Data for this task:
Definition agent_mark_actions (snapshot : NormalizedSnapshot) (pane : PaneId) (label : ustr)
    (marks : gmap AgentId AgentMarkState) : list ResourceAction :=
  match agents snapshot !! pane with
  | None => []
  | Some state =>
      let agent := agent_key state in
      let marked := default AgentMarkState_default (marks !! agent) in
      (λ mark, ActMarkAgent agent mark label)
      <$> [Pin (negb (pinned marked)); Mute (negb (muted marked));
           Snooze (match snoozed_until_ms marked with None => Some TUI_SNOOZE_MINUTES | Some _ => None end);
           Notify (match notify marked with NotifyDefault => NeedsYouOnly | NeedsYouOnly => NotifyDefault end)]
  end.

Definition actionable_target (st : FederationState) (target : TargetSession) : option TargetRuntimeState :=
  runtime ← targets st !! target;
  if is_live runtime && bool_decide (is_Some (selected_herdr_bin runtime)) then Some runtime else None.
Definition actionable_snapshot (st : FederationState) (target : TargetSession) : option NormalizedSnapshot :=
  runtime ← actionable_target st target; snapshot runtime.

Definition workspace_actions (st : FederationState) (snapshot : NormalizedSnapshot) (pane : PaneState) : list ResourceAction :=
  match (workspace ← pane_workspace pane; workspaces snapshot !! workspace) with
  | None => []
  | Some workspace =>
      let label := display_label (resource (ws_id workspace)) (ws_label workspace) in
      [ActRenameWorkspace (ws_id workspace) label; ActCloseWorkspace (ws_id workspace) label; ActCreateTab (ws_id workspace)]
      ++ workspace_move_actions snapshot (ws_id workspace) ++ workspace_recreate_actions st snapshot (ws_id workspace)
  end.
Definition tab_actions (snapshot : NormalizedSnapshot) (pane : PaneState) : list ResourceAction :=
  match (tab ← pane_tab pane; tabs snapshot !! tab) with
  | None => []
  | Some tab =>
      let label := display_label (resource (tab_id tab)) (tab_label tab) in
      [ActRenameTab (tab_id tab) label; ActCloseTab (tab_id tab) label]
  end.
Definition pane_actions (pane : PaneId) (label : ustr) : list ResourceAction :=
  [ActSplitPane pane SplitRight; ActSplitPane pane SplitDown; ActTogglePaneZoom pane; ActClosePane pane label;
   SaveFileFromPane pane label].
(** What concerns the selected pane. *)
Definition selected_actions (st : FederationState) (selected : option PaneId) (marks : gmap AgentId AgentMarkState)
    : list ResourceAction :=
  match (selected' ← selected; _ ← actionable_target st (target_session selected'); selected_snapshot_and_pane st selected) with
  | None => []
  | Some (snapshot, pane) =>
      let label := display_label (resource (pane_id pane)) (pane_label pane) in
      workspace_actions st snapshot pane ++ tab_actions snapshot pane ++ pane_actions (pane_id pane) label
      ++ transfer_destinations st (pane_id pane) ++ agent_mark_actions snapshot (pane_id pane) label marks
  end.

(** What each session that can be operated on offers. *)
Definition session_actions (runtime : TargetRuntimeState) (snapshot : NormalizedSnapshot) : list ResourceAction :=
  [ActCreateWorkspace (key runtime)]
  ++ match or_else (focused_pane snapshot) (head (keys (panes snapshot))) with
     | Some pane => [JumpToPane pane (u "session " ++ ts_session (key runtime))]
     | None => []
     end
  ++ omap (λ workspace, (λ pane, JumpToPane pane (u "workspace " ++ display_label (resource (ws_id workspace)) (ws_label workspace)))
                        <$> pane_for_workspace snapshot (ws_id workspace)) (values (workspaces snapshot))
  ++ omap (λ tab, (λ pane, JumpToPane pane (u "tab " ++ display_label (resource (tab_id tab)) (tab_label tab)))
                  <$> pane_for_tab snapshot (tab_id tab)) (values (tabs snapshot))
  ++ ((λ pane, JumpToPane (pane_id pane) (u "pane " ++ display_label (resource (pane_id pane)) (pane_label pane)))
      <$> values (panes snapshot))
  ++ omap (λ agent, if bool_decide (is_Some (panes snapshot !! ag_pane agent))
                    then Some (JumpToPane (ag_pane agent) (u "agent " ++ safe_text (default (u "agent") (or_else (ag_name agent) (ag_agent agent)))))
                    else None) (values (agents snapshot)).
Definition plugin_context (selected : option PaneId) (target : TargetSession) : PluginInvocationTarget :=
  match selected with
  | Some pane => if bool_decide (target_session pane = target) then InvokePane pane else InvokeSession target
  | None => InvokeSession target
  end.

Definition command_palette_actions (st : FederationState) (selected : option PaneId)
    (catalogs : gmap TargetSession PluginCatalog) (marks : gmap AgentId AgentMarkState) (transferring : bool)
    : list ResourceAction :=
  [OpenTargetManager; OpenAgentNavigator; OpenAttentionCenter]
  ++ (if transferring then [CancelFileTransfer] else [])
  ++ selected_actions st selected marks
  ++ (runtime ← values (targets st);
      if is_live runtime && bool_decide (is_Some (selected_herdr_bin runtime))
      then match snapshot runtime with Some snapshot => session_actions runtime snapshot | None => [] end
      else [])
  ++ (tc ← entries catalogs;
      if plugin_target_available st tc.1 then plugin_resource_actions tc.2 (plugin_context selected tc.1) else []).

Record ContextMenu := {
  cm_title : ustr; cm_actions : list ResourceAction; cm_target : ContextTarget; cm_selected : nat;
  cm_anchor : N * N; cm_pressed : option nat }.
Definition middot : ustr := u " " ++ [183%N] ++ u " ".

(** Title and actions, before the plugins'. *)
Definition context_base (st : FederationState) (target : ContextTarget) (marks : gmap AgentId AgentMarkState)
    : option (ustr * list ResourceAction) :=
  snapshot ← actionable_snapshot st (context_session target);
  let on_session := middot ++ display_target_session (context_session target) in
  match target with
  | CtxSession target => Some (u "session " ++ display_target_session target, [ActCreateWorkspace target])
  | CtxWorkspace workspace =>
      found ← workspaces snapshot !! workspace;
      let label := display_label (resource (ws_id found)) (ws_label found) in
      Some (u "workspace " ++ label ++ on_session,
            [ActCreateTab workspace; ActRenameWorkspace workspace label]
            ++ take MAX_CONTEXT_MENU_MOVE_DESTINATIONS (workspace_move_actions snapshot workspace)
            ++ take MAX_CONTEXT_MENU_MOVE_DESTINATIONS (workspace_recreate_actions st snapshot workspace)
            ++ [ActCloseWorkspace workspace label])
  | CtxTab tab =>
      found ← tabs snapshot !! tab;
      let label := display_label (resource (tab_id found)) (tab_label found) in
      Some (u "tab " ++ label ++ on_session, [ActRenameTab tab label; ActCloseTab tab label])
  | CtxPane pane =>
      found ← panes snapshot !! pane;
      let label := display_label (resource (pane_id found)) (pane_label found) in
      Some (u "pane " ++ label ++ on_session,
            pane_actions pane label
            ++ take MAX_CONTEXT_MENU_MOVE_DESTINATIONS (transfer_destinations st pane)
            ++ agent_mark_actions snapshot pane label marks)
  end.
Definition context_menu_for_target (st : FederationState) (target : ContextTarget) (anchor : N * N)
    (catalogs : gmap TargetSession PluginCatalog) (marks : gmap AgentId AgentMarkState) : option ContextMenu :=
  base ← context_base st target marks;
  let '(title, actions) := base in
  let invocation := invocation_of target in
  let actions := match catalogs !! invocation_session invocation with
                 | Some catalog => insert_plugin_actions actions catalog invocation
                 | None => actions
                 end in
  Some {| cm_title := title; cm_actions := actions; cm_target := target; cm_selected := 0; cm_anchor := anchor;
          cm_pressed := None |}.

Section palette.
Context `{UnicodeTables}.
(** Scored, then by label, then by scope; a stable sort. *)
Definition palette_le (a b : nat * ResourceAction) : Prop :=
  cmp_le (N.of_nat a.1, (palette_label a.2, palette_scope a.2)) (N.of_nat b.1, (palette_label b.2, palette_scope b.2)).
#[export] Instance palette_le_dec : RelDecision palette_le.
Proof. intros a b. unfold palette_le. apply _. Defined.
Definition filtered_palette_actions (st : FederationState) (selected : option PaneId) (query : ustr)
    (catalogs : gmap TargetSession PluginCatalog) (marks : gmap AgentId AgentMarkState) (transferring : bool)
    : list ResourceAction :=
  snd <$> stable_sort palette_le
    (omap (λ action, (λ score, (score, action)) <$> fuzzy_score (search_text action) query)
       (command_palette_actions st selected catalogs marks transferring)).
End palette.

(** ** Sessions *)

(** What is focused belongs to its session, as everything else a snapshot names. *)
Definition focus_wf (ts : TargetSession) (s : NormalizedSnapshot) : Prop :=
  (∀ pane, focused_pane s = Some pane → target_session pane = ts)
  ∧ (∀ tab l, layouts s !! tab = Some l → target_session (layout_focused_pane l) = ts).
Definition focused_wf (st : FederationState) : Prop :=
  ∀ k t s, targets st !! k = Some t → snapshot t = Some s → focus_wf k s.
Lemma snapshot_from_value_focus {V} `{JsonValue V} ts (v : V) : focus_wf ts (snapshot_from_value ts v).
Proof.
  split.
  - intros pane Hpane. exact (qualified_field_session _ _ _ _ Hpane).
  - intros tab l Hl%collect_map_lookup. apply list_elem_of_omap in Hl as (item & _ & Hitem). revert Hitem. unfold layout_state.
    intros (w & _ & Hitem)%bind_Some. apply bind_Some in Hitem as (t & _ & Hitem). apply bind_Some in Hitem as (f & Hf & Hitem).
    apply bind_Some in Hitem as (area & _ & [= _ <-]). simpl. by eapply qualified_field_session.
Qed.

(** Every action of a list that is about a session is about [ts]. *)
Definition all_on (ts : TargetSession) (l : list ResourceAction) : Prop :=
  Forall (λ a, ∀ t, action_session a = Some t → t = ts) l.
#[local] Hint Unfold all_on : core.
Lemma all_on_elem ts l a t : all_on ts l → a ∈ l → action_session a = Some t → t = ts.
Proof. intros Hon Ha. exact (proj1 (Forall_forall _ _) Hon a Ha t). Qed.
Lemma all_on_app ts l k : all_on ts l → all_on ts k → all_on ts (l ++ k).
Proof. intros. by apply Forall_app_2. Qed.
Lemma all_on_take ts n l : all_on ts l → all_on ts (take n l).
Proof. apply Forall_take. Qed.
Lemma all_on_map {A} ts (f : A → ResourceAction) l : (∀ x, action_session (f x) = Some ts) → all_on ts (f <$> l).
Proof. intros Hf. apply Forall_fmap, Forall_true. intros x t. simpl. rewrite Hf. congruence. Qed.
Ltac one_by_one :=
  repeat first [apply Forall_nil_2 | apply Forall_cons; split; [simpl; intros ? [= <-]; done|] | apply all_on_app].
(** C23. Dragging a selection past the edge of a terminal keeps it faithful to the
    scrollback. When a frame arrives that shows the same rows scrolled by any number of
    lines less than a screen, and the rows shown are all different, the distance is found,
    the rows of the new screen are filed under the rows they are, nothing filed before is
    lost or mixed up, and the anchor stays on the row where it was put. *)
Theorem scrolled_selection_reads s autoscroll height lines d :
  reads s → 0 < lines < height → (N.of_nat height ≤ 65536)%N →
  NoDup (both_windows (- viewport_offset s) height lines d) →
  ∃ s' autoscroll',
    update_selection_after_frame (sel_pane s) (Some d) (Some (window (- viewport_offset s) height))
      (window (- viewport_offset s - moved d lines) height) (Some s) autoscroll = (Some s', autoscroll')
    ∧ reads s' ∧ anchor s' = anchor s
    ∧ viewport_offset s' = (viewport_offset s + moved d lines)%Z
    ∧ (∀ r, is_Some (captured_rows s !! r) → captured_rows s' !! r = Some (doc r))
    ∧ ∀ i, i < height → captured_rows s' !! (Z.of_nat i - viewport_offset s')%Z = Some (doc (Z.of_nat i - viewport_offset s')).
Proof.
  intros Hreads Hlines Hheight Hnodup. unfold update_selection_after_frame. rewrite (bool_decide_eq_true_2 (sel_pane s = _)) by done.
  cbn [negb mbind option_bind]. rewrite shift_is_found by done. cbn [fmap option_fmap option_map].
  set (offset := (viewport_offset s + _)%Z). assert (offset = (viewport_offset s + moved d lines)%Z) as Hoffset by by destruct d.
  eexists _, _. split; [reflexivity|].
  match goal with |- context [capture_selection_rows _ ?moved_to] => set (at_ := moved_to) end.
  assert (reads at_) as Hat by done.
  pose proof (capture_reads (window (- viewport_offset s - moved d lines) height) height at_ Hat) as [Hs' Hrows].
  { f_equal. unfold at_. cbn [viewport_offset]. rewrite Hoffset. lia. }
  { done. }
  split_and!; [done|done|done| |done].
  intros r [row Hrow]. pose proof (Hreads _ _ Hrow) as ->.
  destruct (captured_rows (capture_selection_rows (window (- viewport_offset s - moved d lines) height) at_) !! r) as [row|] eqn:Hrow'.
  - by rewrite (Hs' _ _ Hrow').
  - exfalso. unfold capture_selection_rows in Hrow'. cbn [captured_rows] in Hrow'.
    rewrite capture_from_lookup in Hrow' by (rewrite length_window; lia).
    change (captured_rows at_) with (captured_rows s) in Hrow'. rewrite Hrow in Hrow'. by repeat case_match.
Qed.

Task objective: Examine each line of the records above and tally those with the string "What". State the total alone.

Final answer: 3